Half-Sandwich Complexes of Osmium(II) with l-α-Amino Carboxylate Ligands as Asymmetric Transfer Hydrogenation Catalysts. On the Origin of the Enantioselectivity

The preparation and characterization of optically active half-sandwich osmium­(II) complexes with l-α-amino carboxylate ligands (Aa) of formula [(η6-p-MeC6H4iPr)­Os­(Aa)­Cl] are reported. Chloride abstraction renders the corresponding cationic trimers [{(η6-p-MeC6H4iPr)­Os­(Aa)}3]3+, which were isolated as tetrafluoroborate salts. Trimerization most probably occurs through the chiral-at-metal mononuclear species [(η6-p-MeC6H4iPr)­Os­(Aa)­(MeOH)]+ and takes place with chiral self-recognition: i.e., only the equal configurations at metal ROs,ROs,ROs and SOs,SOs,SOs diastereomers are detected. The molecular structures of the mononuclear complexes [(η6-p-MeC6H4iPr)­Os­(Aa)­Cl] (Aa = MePhe, Pip, MePro) as well as those of the trimers [{(η6-p-MeC6H4iPr)­Os­(Aa)}3]­[BF4]3 (Aa = Pro, Pip) are also reported. The metal and, for amino carboxylates with secondary or tertiary amino moieties, also the nitrogen atom are stereogenic centers. Characterization of the new compounds includes determination of their absolute configuration.
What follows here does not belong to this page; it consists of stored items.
(** The wire message handed to [update]: [msg.msg], [msg.id],
    [msg.fields] and [msg.replace].  An optional member that is missing
    is [None]; for [replace], which the code only tests for truthiness,
    [None] also stands for [null]. *)
Record message := {
  m_msg : string;
  m_id : string;
  m_fields : option object;
  m_replace : option object;
}.

(** The modifier object built by [_processChanged]: it has a [$set]
    member, a [$unset] member, both or neither. *)
Record modifier := {
  dollar_set : option object;
  dollar_unset : option (gmap string Z);
}.

(** [{}]. *)
Definition empty_modifier : modifier :=
  {| dollar_set := None; dollar_unset := None |}.

(** [Object.keys(modifier).length > 0]. *)
Definition modifier_has_keys (m : modifier) : bool :=
  match dollar_set m, dollar_unset m with
  | None, None => false
  | _, _ => true
  end.

(** Modelled from the spec: the operations the store must offer (§4.1),
    as the calls [ReplicationStore] makes on [this.collection]; a log of
    them tells how often, and in which order, each was issued. *)
Inductive call :=
  | call_pauseObservers
  | call_resumeObservers
  | call_remove_all
  | call_insert (doc : object)
  | call_update_modifier (id : jsval) (m : modifier)
  | call_update_replace (id : jsval) (doc : object)
  | call_remove (id : jsval).

(** Modelled from the spec: the local collection ([connector._collection]),
    whose code is not part of this file.  It holds the documents keyed by
    identifier ([_docs]), whether notifications are suspended, and the
    log of calls received. *)
Record collection := {
  _docs : gmap (option ejson) object;
  paused : bool;
  calls : list call;
}.

(** What a JavaScript call can throw here. *)
Inductive error :=
  | Error (message : string)
  | TypeError (message : string)
  | ContractViolation (operation : string).

Inductive outcome (A : Type) :=
  | Return (a : A)
  | Throw (e : error).
Global Arguments Return {A} a.
Global Arguments Throw {A} e.

(** A method body: it runs on the collection and leaves it in the state
    reached when it returned or threw. *)
Definition M (A : Type) : Type := collection → collection * outcome A.

Definition ret {A} (a : A) : M A := λ s, (s, Return a).
Definition throw {A} (e : error) : M A := λ s, (s, Throw e).
Definition bind {A B} (c : M A) (k : A → M B) : M B :=
  λ s, match c s with
       | (s', Return a) => k a s'
       | (s', Throw e) => (s', Throw e)
       end.

Local Notation "c1 >> c2" := (bind c1 (λ _, c2))
  (at level 61, left associativity, only parsing).

(** The three ways the state moves: a call is appended to the log, the
    documents are replaced, the suspension flag is set. *)
Definition logged (c : call) : M unit :=
  λ s, ({| _docs := _docs s; paused := paused s; calls := calls s ++ [c] |},
        Return tt).

Definition set_docs (d : gmap (option ejson) object) : M unit :=
  λ s, ({| _docs := d; paused := paused s; calls := calls s |}, Return tt).

Definition set_paused (b : bool) : M unit :=
  λ s, ({| _docs := _docs s; paused := b; calls := calls s |}, Return tt).

(** Modelled from the spec: [suspend_notifications()] (§4.1),
    [collection.pauseObservers()] in the code. *)
Definition collection_pauseObservers : M unit :=
  logged call_pauseObservers >> set_paused true.

(** Modelled from the spec: [resume_notifications()] (§4.1),
    [collection.resumeObservers()] in the code. *)
Definition collection_resumeObservers : M unit :=
  logged call_resumeObservers >> set_paused false.

(** Modelled from the spec: [remove_all()], "clears every document"
    (§4.1); [collection.remove({})] in the code. *)
Definition collection_remove_all : M unit :=
  logged call_remove_all >> set_docs ∅.

(** Modelled from the spec: [insert(doc)], which "fails if a document
    with that identifier already exists" (§4.1).  The identifier of the
    object handed over is its [_id] member. *)
Definition collection_insert (doc : object) : M unit :=
  logged (call_insert doc) >>
  λ s, match _docs s !! obj_get doc "_id" with
       | Some _ => throw (ContractViolation "insert") s
       | None => set_docs (<[obj_get doc "_id" := doc]> (_docs s)) s
       end.

(** Modelled from the spec: [remove(id)], which "fails if no document
    exists" (§4.1). *)
Definition collection_remove (id : jsval) : M unit :=
  logged (call_remove id) >>
  λ s, match _docs s !! id with
       | Some _ => set_docs (delete id (_docs s)) s
       | None => throw (ContractViolation "remove") s
       end.

(** Modelled from the spec: what a [{set, unset}] patch (§3) does to a
    document: the [$set] bindings are written over [doc], the [$unset]
    keys are deleted. *)
Definition apply_modifier (m : modifier) (doc : object) : object :=
  filter (λ kv, default ∅ (dollar_unset m) !! kv.1 = None)
         (default ∅ (dollar_set m) ∪ doc).

(** Modelled from the spec: [update(id, patch)], which "fails if no
    document with that identifier exists; patch is {set, unset}" (§4.1). *)
Definition collection_update_modifier (id : jsval) (m : modifier) : M unit :=
  logged (call_update_modifier id m) >>
  λ s, match _docs s !! id with
       | Some doc => set_docs (<[id := apply_modifier m doc]> (_docs s)) s
       | None => throw (ContractViolation "update") s
       end.

(** Modelled from the spec: [update(id, doc)] with a whole document,
    "treated as full-document overwrite ... a plain field overwrite, not
    a merge" (§4.3); the document keeps its identifier. *)
Definition collection_update_replace (id : jsval) (doc : object) : M unit :=
  logged (call_update_replace id doc) >>
  λ s, match _docs s !! id with
       | Some _ => set_docs (<[id := <["_id" := id]> doc]> (_docs s)) s
       | None => throw (ContractViolation "update") s
       end.

(** ** The class *)

(** [beginUpdate(batchSize, reset)]. *)
Definition beginUpdate (batchSize : Z) (reset : bool) : M unit :=
  (if (1 <? batchSize) || reset then collection_pauseObservers else ret tt) >>
  (if reset then collection_remove_all else ret tt).

(** [_processReplace(mongoId, doc, msg)]; [doc] is what [_docs.get]
    returned. *)
Definition _processReplace (mongoId : jsval) (doc : option object)
    (msg : message) : M unit :=
  match m_replace msg with
  | None =>
      match doc with
      | Some _ => collection_remove mongoId
      | None => ret tt
      end
  | Some replace =>
      match doc with
      | None => collection_insert replace
      | Some _ => collection_update_replace mongoId replace
      end
  end.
Assignment of the configurations in solution has been carried out by NOE and circular dichroism experiments. While both configurations are detected for the osmium, the configuration at nitrogen is induced by that of the carbon of the starting l-α-amino acid. Both neutral mononuclear compounds and cationic trimers catalyze the asymmetric transfer hydrogenation from 2-propanol to ketones with up to 82% ee. From stereochemical considerations, the enantiodifferentiation achieved can be accounted for by assuming that Noyori’s bifunctional mechanism is operating.